Apple (NASDAQ:AAPL) has been undergoing quite a bit of change recently, most notably with its $100 billion capital return program and $17 billion bond offering. Turns out that the Mac maker isn't the only one in transition -- one notable Apple bear is also having a change of heart.
Doubleline Capital CEO Jeff Gundlach was on record numerous times last year questioning the Mac maker's valuation and prospects. A year ago, he played bear to David Einhorn's bull at the Ira Sohn Conference, recommending that investors short Apple and go long natural gas at a time when shares were trading around $530. This was before climbing up to $705. After peaking in September, Gundlach predicted that Apple would fall to $425. I wondered if he'd ever be right.
Well, he was right. Absolutely right -- and then some. With Apple going as low as $385 last month, Gundlach nailed it. However, Gundlach's no longer an Apple bear, appearing on CNBC recently. To be clear, Gundlach maintains that he's not an Apple bull, either, even if he did have some generous things to say. He's remaining on the sidelines now. He has since closed out his short position, presumably with a handsome profit.

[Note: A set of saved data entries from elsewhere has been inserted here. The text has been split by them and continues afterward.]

(* ===== verification/KObject.v ===== *)
(** * kdb+ objects (k_object.hpp, and the part of k.h the handlers use)

    [K] is the tree of a kdb+ value: the atoms, the typed vectors and the mixed
    list the handlers build or read. [KOwned] is modelled with its reference
    counts: wrappers are slots, every [r1] and [r0] is a change of a count, and
    the theorem is that wrappers account for every reference. *)

From S2P Require Import Prelude Double.

Open Scope Z_scope.

(** ** Values *)

#[warnings="-register-all"]
Inductive K :=
  | KBool (g : bool)
  | KInt (i : Z)
  | KLong (j : Z)
  | KFloat (f : double)
  | KSym (s : string)
  | KTimestamp (j : Z)
  | KList (k : list K)
  | KSymList (s : list string)
  | KLongList (j : list Z)
  | KError (s : string).

(** The type byte [t] of a [K]; an atom's is negative. *)
Definition KB : Z := 1.
Definition KI : Z := 6.
Definition KJ : Z := 7.
Definition KF : Z := 9.
Definition KS : Z := 11.
Definition KP : Z := 12.
Definition k_type (x : K) : Z :=
  match x with
  | KBool _ => - KB | KInt _ => - KI | KLong _ => - KJ | KFloat _ => - KF | KSym _ => - KS | KTimestamp _ => - KP
  | KList _ => 0 | KSymList _ => KS | KLongList _ => KJ | KError _ => -128
  end.

(** The element count [n]; only read on vectors and lists. *)
Definition k_n (x : K) : Z :=
  match x with
  | KList l => Z.of_nat (length l)
  | KSymList l => Z.of_nat (length l)
  | KLongList l => Z.of_nat (length l)
  | _ => 1
  end.

(** The atom constructors of the C API, [ktj(-KP, j)] and [knk(n, ...)]. *)
Definition kb (b : bool) : K := KBool b.
Definition ki (i : Z) : K := KInt i.
Definition kj (j : Z) : K := KLong j.
Definition kf (f : double) : K := KFloat f.
Definition ks (s : string) : K := KSym s.
Definition ktp (j : Z) : K := KTimestamp j.
Definition knk (l : list K) : K := KList l.

(** The elements of a mixed list. *)
Definition kK (x : K) : list K := match x with KList l => l | _ => [] end.

(** The columns of a row by type, for the statements about rows. *)
Definition k_types (x : K) : list Z := k_type <$> kK x.

Lemma k_types_n x ts : ts <> [] -> k_types x = ts -> k_n x = Z.of_nat (length ts).
Proof. intros Hts <-. unfold k_types in *. rewrite length_fmap. by destruct x. Qed.

(** The last column of a row: its fhSeqNo, in every layout. *)
Definition row_seq (x : K) : Z := match last (kK x) with Some (KLong n) => n | _ => 0 end.

(** ** Handler statistics (fh_stats.hpp) *)

(** [sendFhStats]: the message written to TP, if the handle is open. *)
Definition sendFhStats (tpHandle : Z) (table : string) (stats : list (string * Z))
    : option (Z * string * list K) :=
  if tpHandle <=? 0 then None
  else Some (- tpHandle, ".tp.fhStats", [ks table; KSymList (fst <$> stats); KLongList (snd <$> stats)]).

(** ** Ownership

    A heap of reference counts and a list of [KOwned] variables, each empty or
    holding an address. [raw] are the references outside any wrapper: fresh
    from the C API, released, or handed to a call that consumes them. *)

Module Ownership.

Record Heap := mkHeap { refs : gmap nat Z; slots : list (option nat); raw : list nat }.

Definition count (h : Heap) (a : nat) : Z := default 0 (refs h !! a).

Definition r1 (a : nat) (h : Heap) : Heap :=
  mkHeap (<[a := count h a + 1]> (refs h)) (slots h) (a :: raw h).

(** [r0] on an address without references is a double free. *)
Definition r0 (a : nat) (h : Heap) : option Heap :=
  if 0 <? count h a then Some (mkHeap (<[a := count h a - 1]> (refs h)) (slots h) (raw h)) else None.

Definition drop_slot (s : option nat) (h : Heap) : option Heap :=
  match s with Some a => r0 a h | None => Some h end.

(** One object leaves [raw]: it is handed to a wrapper or to a consumer. *)
Fixpoint remove1 (a : nat) (l : list nat) : list nat :=
  match l with
  | [] => []
  | x :: l' => if decide (x = a) then l' else x :: remove1 a l'
  end.

Definition get (i : nat) (h : Heap) : option nat := default None (slots h !! i).

(** [explicit KOwned(K k)], in a new variable. *)
Definition ctor (k : option nat) (h : Heap) : Heap :=
  mkHeap (refs h) (slots h ++ [k])
    (match k with Some a => remove1 a (raw h) | None => raw h end).

(** [KOwned(KOwned&& o)], in a new variable. *)
Definition move_ctor (o : nat) (h : Heap) : Heap :=
  mkHeap (refs h) (<[o := None]> (slots h) ++ [get o h]) (raw h).

Definition move_assign (i o : nat) (h : Heap) : option Heap :=
  if decide (i = o) then Some h
  else
    match drop_slot (get i h) h with
    | Some h' => Some (mkHeap (refs h') (<[o := None]> (<[i := get o h]> (slots h'))) (raw h'))
    | None => None
    end.

Definition release (i : nat) (h : Heap) : Heap :=
  mkHeap (refs h) (<[i := None]> (slots h))
    (match get i h with Some a => a :: raw h | None => raw h end).

(** [~KOwned]: the variable is dead afterwards, which an empty slot stands for. *)
Definition dtor (i : nat) (h : Heap) : option Heap :=
  match drop_slot (get i h) h with
  | Some h' => Some (mkHeap (refs h') (<[i := None]> (slots h')) (raw h'))
  | None => None
  end.

(** [share(KBorrowed b)], into a new variable. *)
Definition share (b : option nat) (h : Heap) : Heap :=
  match b with Some a => ctor (Some a) (r1 a h) | None => ctor None h end.

(** A fresh object from the C API, with one reference. *)
Definition alloc (a : nat) (h : Heap) : Heap :=
  mkHeap (<[a := 1]> (refs h)) (slots h) (a :: raw h).

(** A consuming call ([knk], an async send, [r0] on a raw reference). *)
Definition consume (a : nat) (h : Heap) : option Heap :=
  r0 a (mkHeap (refs h) (slots h) (remove1 a (raw h))).

Definition occ (a : nat) (l : list nat) : Z := Z.of_nat (length (List.filter (Nat.eqb a) l)).
Definition held (h : Heap) : list nat := omap id (slots h).

(** Every reference is held by exactly one wrapper or is raw. *)
Definition balanced (h : Heap) : Prop := forall a, count h a = occ a (held h) + occ a (raw h).

Inductive op :=
  | OCtor (a : nat) | OMoveCtor (o : nat) | OMove (i o : nat) | ORelease (i : nat)
  | ODtor (i : nat) | OShare (a : nat) | OAlloc (a : nat) | OConsume (a : nat).

(** The discipline the C API asks for: what is wrapped or consumed is a raw
    reference, what is shared is alive, what is allocated is new, and variables
    exist. *)
Definition allowed (o : op) (h : Heap) : Prop :=
  match o with
  | OCtor a | OConsume a => a ∈ raw h
  | OMoveCtor o => (o < length (slots h))%nat
  | OMove i o => (i < length (slots h))%nat /\ (o < length (slots h))%nat
  | ORelease i | ODtor i => (i < length (slots h))%nat
  | OShare a => 0 < count h a
  | OAlloc a => count h a = 0
  end.

Definition exec (o : op) (h : Heap) : option Heap :=
  match o with
  | OCtor a => Some (ctor (Some a) h)
  | OMoveCtor o => Some (move_ctor o h)
  | OMove i o => move_assign i o h
  | ORelease i => Some (release i h)
  | ODtor i => dtor i h
  | OShare a => Some (share (Some a) h)
  | OAlloc a => Some (alloc a h)
  | OConsume a => consume a h
  end.

Lemma occ_cons a x l : occ a (x :: l) = (if decide (x = a) then 1 else 0) + occ a l.
Proof.
  unfold occ. cbn [List.filter]. case_decide as E.
  - subst. rewrite Nat.eqb_refl. cbn [length]. lia.
  - rewrite (proj2 (Nat.eqb_neq a x)) by done. lia.
Qed.
Lemma occ_nil a : occ a [] = 0.
Proof. done. Qed.
Lemma occ_app a l k : occ a (l ++ k) = occ a l + occ a k.
Proof. unfold occ. rewrite List.filter_app, length_app. lia. Qed.
Lemma occ_nonneg a l : 0 <= occ a l.
Proof. unfold occ. lia. Qed.
Lemma occ_elem a l : a ∈ l -> 0 < occ a l.
Proof.
  induction 1 as [a l'|a y l' Hin IH]; rewrite occ_cons; [rewrite decide_True by done|case_decide];
    pose proof (occ_nonneg a l'); lia.
Qed.
Lemma occ_remove1 a x l : x ∈ l -> occ a (remove1 x l) = occ a l - (if decide (x = a) then 1 else 0).
Proof.
  intros H. induction l as [|y l IH]; [by apply elem_of_nil in H|].
  cbn [remove1]. rewrite occ_cons. destruct (decide (y = x)) as [->|Hy]; [lia|].
  rewrite occ_cons. apply elem_of_cons in H as [->|H]; [done|]. rewrite (IH H). lia.
Qed.

Definition occ_slot (a : nat) (s : option nat) : Z :=
  match s with Some b => if decide (b = a) then 1 else 0 | None => 0 end.

Lemma held_app h s r k : held (mkHeap h (s ++ [k]) r) = held (mkHeap h s r) ++ match k with Some a => [a] | None => [] end.
Proof. unfold held. cbn [slots]. rewrite omap_app. by destruct k. Qed.

Lemma occ_omap_cons a x s : occ a (omap id (x :: s)) = occ_slot a x + occ a (omap id s).
Proof. destruct x as [b|]; [|done]. change (omap id (Some b :: s)) with (b :: omap id s). by rewrite occ_cons. Qed.

(** Overwriting a slot trades its old reference for the new one. *)
Lemma occ_insert a i k s :
  (i < length s)%nat ->
  occ a (omap id (<[i := k]> s)) = occ a (omap id s) - occ_slot a (default None (s !! i)) + occ_slot a k.
Proof.
  revert i. induction s as [|x s IH]; intros i H; cbn [length] in H; [lia|].
  destruct i as [|i].
  - change (<[O := k]> (x :: s)) with (k :: s). rewrite !occ_omap_cons.
    change (default None ((x :: s) !! O)) with x. lia.
  - change (<[S i := k]> (x :: s)) with (x :: <[i := k]> s). rewrite !occ_omap_cons.
    change ((x :: s) !! S i) with (s !! i). rewrite (IH i) by lia. lia.
Qed.

Lemma count_insert h s r a b v :
  count (mkHeap (<[b := v]> h) s r) a = if decide (b = a) then v else count (mkHeap h s r) a.
Proof.
  unfold count. cbn [refs]. case_decide as E.
  - subst. by rewrite lookup_insert_eq.
  - by rewrite lookup_insert_ne.
Qed.

Lemma r0_balanced a h h' :
  r0 a h = Some h' -> slots h' = slots h /\ raw h' = raw h /\
  forall b, count h' b = count h b - (if decide (a = b) then 1 else 0).
Proof.
  unfold r0. destruct (0 <? count h a); [|done]. intros [= <-]. repeat (split; [done|]).
  intros b. rewrite count_insert. destruct h as [rf sl rw]. cbn. case_decide; subst; lia.
Qed.

Lemma r0_some a h : 0 < count h a -> exists h', r0 a h = Some h'.
Proof. intros H. unfold r0. rewrite (proj2 (Z.ltb_lt _ _) H). eauto. Qed.

(** A wrapper's reference can be released: it is counted. *)
Lemma drop_slot_some i h :
  balanced h -> (i < length (slots h))%nat ->
  exists h', drop_slot (get i h) h = Some h' /\ slots h' = slots h /\ raw h' = raw h /\
    forall b, count h' b = count h b - occ_slot b (get i h).
Proof.
  intros Hb Hi. unfold drop_slot. destruct (get i h) as [a|] eqn:E.
  - destruct (r0_some a h) as [h' Hh'].
    { rewrite Hb. assert (a ∈ held h) as Hin.
      { unfold held. apply list_elem_of_omap. exists (Some a). split; [|done].
        unfold get in E. destruct (slots h !! i) as [o|] eqn:Eo; [|done].
        cbn in E. subst. by eapply list_elem_of_lookup_2. }
      apply occ_elem in Hin. pose proof (occ_nonneg a (raw h)). lia. }
    exists h'. rewrite Hh'. by destruct (r0_balanced _ _ _ Hh') as (? & ? & ?).
  - exists h. repeat split. intros b. cbn. lia.
Qed.

Lemma get_eq i h : default None (slots h !! i) = get i h.
Proof. done. Qed.

Lemma dtor_balanced i h :
  balanced h -> (i < length (slots h))%nat -> exists h', dtor i h = Some h' /\ balanced h'.
Proof.
  intros Hb Hi. unfold dtor. destruct (drop_slot_some i h Hb Hi) as (h' & -> & Hs & Hr & Hc).
  eexists. split; [done|]. intros a. unfold held. cbn [slots raw].
  change (count (mkHeap _ _ _) a) with (count h' a).
  rewrite Hs, Hr, occ_insert, get_eq, Hc, (Hb a) by done. unfold held. cbn. lia.
Qed.

Lemma move_assign_balanced i o h :
  balanced h -> (i < length (slots h))%nat -> (o < length (slots h))%nat ->
  exists h', move_assign i o h = Some h' /\ balanced h'.
Proof.
  intros Hb Hi Ho. unfold move_assign. case_decide as E; [by eauto|].
  destruct (drop_slot_some i h Hb Hi) as (h' & -> & Hs & Hr & Hc).
  eexists. split; [done|]. intros a. unfold held. cbn [slots raw].
  change (count (mkHeap _ _ _) a) with (count h' a).
  rewrite Hs, Hr, occ_insert by (by rewrite length_insert).
  rewrite list_lookup_insert_ne, get_eq, occ_insert, get_eq, Hc, (Hb a) by done.
  unfold held. cbn. lia.
Qed.

(** C30: [KOwned] neither leaks nor double-frees. Whatever sequence of
    constructions, moves, releases, shares and destructions a program makes, if
    it hands the C API only references it has, every operation succeeds (no
    [r0] on a dead object) and each object's count stays exactly the number of
    wrappers and raw references that hold it. *)
Theorem kowned_accounts_for_every_reference o h :
  balanced h -> allowed o h -> exists h', exec o h = Some h' /\ balanced h'.
Proof.
  intros Hb Ha. destruct o as [a|o|i o|i|i|a|a|a]; cbn [exec allowed] in *.
  - eexists. split; [done|]. intros b. unfold ctor. rewrite held_app, occ_app, occ_cons.
    cbn [raw]. rewrite occ_remove1 by done. change (count (mkHeap _ _ _) b) with (count h b).
    rewrite occ_nil, (Hb b). change (held (mkHeap _ _ _)) with (held h). lia.
  - eexists. split; [done|]. intros b. unfold move_ctor. rewrite held_app, occ_app.
    unfold held. cbn [slots raw]. change (count (mkHeap _ _ _) b) with (count h b).
    rewrite occ_insert, get_eq, (Hb b) by done. unfold held.
    destruct (get o h) as [c|]; cbn [occ_slot]; rewrite ?occ_cons, ?occ_nil; lia.
  - destruct Ha. by apply move_assign_balanced.
  - eexists. split; [done|]. intros b. unfold release, held. cbn [slots raw].
    change (count (mkHeap _ _ _) b) with (count h b).
    rewrite occ_insert, get_eq, (Hb b) by done. unfold held.
    destruct (get i h) as [c|]; cbn [occ_slot]; rewrite ?occ_cons, ?occ_nil; lia.
  - by apply dtor_balanced.
  - eexists. split; [done|]. intros b. unfold share, ctor, r1. rewrite held_app. cbn [raw refs slots remove1].
    rewrite decide_True by done. rewrite occ_app, occ_cons.
    assert (forall s r, count (mkHeap (<[a := count h a + 1]> (refs h)) s r) b =
      count h b + (if decide (a = b) then 1 else 0)) as Hc.
    { intros s r. rewrite count_insert. unfold count. cbn [refs]. case_decide; subst; lia. }
    rewrite Hc, (Hb b), occ_nil. unfold held. cbn [slots]. lia.
  - eexists. split; [done|]. intros b. unfold alloc. rewrite count_insert.
    change (count (mkHeap (refs h) (slots h) (a :: raw h)) b) with (count h b).
    unfold held. cbn [slots raw]. rewrite occ_cons.
    pose proof (Hb b) as Hbb. unfold held in Hbb.
    pose proof (occ_nonneg b (omap id (slots h))). pose proof (occ_nonneg b (raw h)).
    case_decide; subst; lia.
  - assert (0 < count h a) as Hc.
    { rewrite Hb. apply occ_elem in Ha. pose proof (occ_nonneg a (held h)). lia. }
    destruct (r0_some a (mkHeap (refs h) (slots h) (remove1 a (raw h)))) as [h' Hh']; [done|].
    exists h'. split; [done|]. destruct (r0_balanced _ _ _ Hh') as (Hs & Hr & Hcnt).
    intros b. rewrite Hcnt. unfold held. rewrite Hs, Hr. cbn [slots raw].
    rewrite occ_remove1 by done. change (count (mkHeap _ _ _) b) with (count h b).
    rewrite (Hb b). unfold held. lia.
Qed.

Definition ex_heap : Heap := mkHeap {[ 7%nat := 2 ]} [Some 7%nat] [7%nat].
Lemma kowned_accounts_for_every_reference_witness :
  exists h', exec (OCtor 7) ex_heap = Some h' /\ balanced h' /\ slots h' = [Some 7%nat; Some 7%nat].
Proof.
  assert (balanced ex_heap) as Hb.
  { intros a. destruct (decide (a = 7%nat)) as [->|Ha]; [reflexivity|].
    unfold count, ex_heap, occ, held. cbn.
    rewrite lookup_singleton_ne by congruence. cbn.
    rewrite (proj2 (Nat.eqb_neq a 7) Ha). reflexivity. }
  destruct (kowned_accounts_for_every_reference (OCtor 7) ex_heap Hb (list_elem_of_here _ _)) as (h' & E & Hh').
  exists h'. split; [exact E|]. split; [exact Hh'|]. injection E as <-. reflexivity.
Defined.
End Ownership.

His initial short thesis was predicated on the idea that Apple has lost momentum with product innovation at a time when it was over-owned. Nowadays, he concedes that shares are incredibly cheap, especially when looking at its earnings multiple excluding cash, which is in the neighborhood of 6 to 7. A lot has happened over the past year, including adding over $34 billion in cash while trailing-12-month earnings are up modestly.
He calls it cheap, but says he's "not positive or negative" but has instead "moved on." If he had to take a position though for the next six months, Gundlach says he'd rather be long than short.
Gundlach made headlines for accurately calling Apple's drop, and while he says he's mostly neutral, you can't help but think he's now a little bullish based on his comments.